→ WHAT THE EXERCISE ASKS: Please restate, word for word, each line from the one containing "if Nat.eqb (length tables) 0 then" through the end of the entries below.

-------- RECORDS SUPPLIED --------

(** The calls of a sequence of reads from the content [s]: one [all] for
    each statement in turn, through the first one the driver throws back,
    which is the last. *)
Fixpoint reads (sqls : list jsstring) (s : store E) : list DriverCall :=
  match sqls with
  | [] => []
  | sql :: rest =>
      CAll sql [] :: match all E sql [] s with
                     | (inr _, s') => reads rest s'
                     | (inl _, _) => []
                     end
  end.

End Acquisition.

(** ** Order of enumerated keys *)

(** Entries compared by their array index. *)
Definition byIndex (a b : N * (jsstring * json)) : Prop := (fst a <= fst b)%N.

(** ** The sample-database script: [examples/setup-database.js] *)

Module Setup.

(** [sql.split(';').map(stmt => stmt.trim()).filter(stmt => stmt.length > 0)]. *)
Definition statements (sql : jsstring) : list jsstring :=
  filter (fun stmt => Nat.ltb 0 (length stmt))
    (map (fun stmt => JsString.trim stmt) (JsSplit.split 59 sql)).

(** The test of the loop, [if (statement.trim())]: a non-empty string is
    truthy. *)
Definition guard (statement : jsstring) : bool :=
  match JsString.trim statement with
  | [] => false
  | _ :: _ => true
  end.

End Setup.

(** ** Resources and prompts of [index.ts] *)

(** A resource response: [{ contents: [{ uri, text }] }]. *)
Record ResourceResult : Type := mkResourceResult {
  contents : list (jsstring * Text)
}.

(** A prompt response: [{ messages: [{ role: "user", content: { type:
    "text", text } }] }], one message for each text. *)
Record PromptResult : Type := mkPromptResult {
  messages : list jsstring
}.

Section Resources.
Context {E : Engine}.
Local Open Scope js_scope.

Definition resource (href : jsstring) (text : Text) : ResourceResult :=
  mkResourceResult [(href, text)].

(** Resource [schema]; its query is the text [list-tables] uses. *)
Definition schemaResource (href : jsstring) : M E ResourceResult :=
  try (
    getDatabase ;;
    tables <- prepareAll listTablesSql [] ;;
    if Nat.eqb (length tables) 0 then
      ret (resource href (Plain (js "No tables found in database")))
    else
      let schemaText :=
        JsString.join (js "

")
          (map (fun table =>
             js "-- Table: " ++ template (prop "name" table) ++ js "
" ++ template (prop "sql" table) ++ js ";") tables) in
      ret (resource href (Plain schemaText)))
  catch (fun error =>
    ret (resource href (Plain (js "Error reading schema: " ++ message error)))).

Definition tableNamesSql : jsstring :=
  js "
          SELECT name FROM sqlite_master
          WHERE type='table' AND name NOT LIKE 'sqlite_%'
          ORDER BY name
        ".

(** An element of an array as [JSON.stringify] renders it: [null] for
    [undefined]. *)
Definition element (v : option json) : json :=
  match v with
  | Some x => x
  | None => JNull
  end.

--------

→ ANSWER TO THIS EXERCISE:
    if Nat.eqb (length tables) 0 then
      ret (resource href (Plain (js "No tables found in database")))
    else
      let schemaText :=
        JsString.join (js "

")
          (map (fun table =>
             js "-- Table: " ++ template (prop "name" table) ++ js "
" ++ template (prop "sql" table) ++ js ";") tables) in
      ret (resource href (Plain schemaText)))
  catch (fun error =>
    ret (resource href (Plain (js "Error reading schema: " ++ message error)))).

Definition tableNamesSql : jsstring :=
  js "
          SELECT name FROM sqlite_master
          WHERE type='table' AND name NOT LIKE 'sqlite_%'
          ORDER BY name
        ".

(** An element of an array as [JSON.stringify] renders it: [null] for
    [undefined]. *)
Definition element (v : option json) : json :=
  match v with
  | Some x => x
  | None => JNull
  end.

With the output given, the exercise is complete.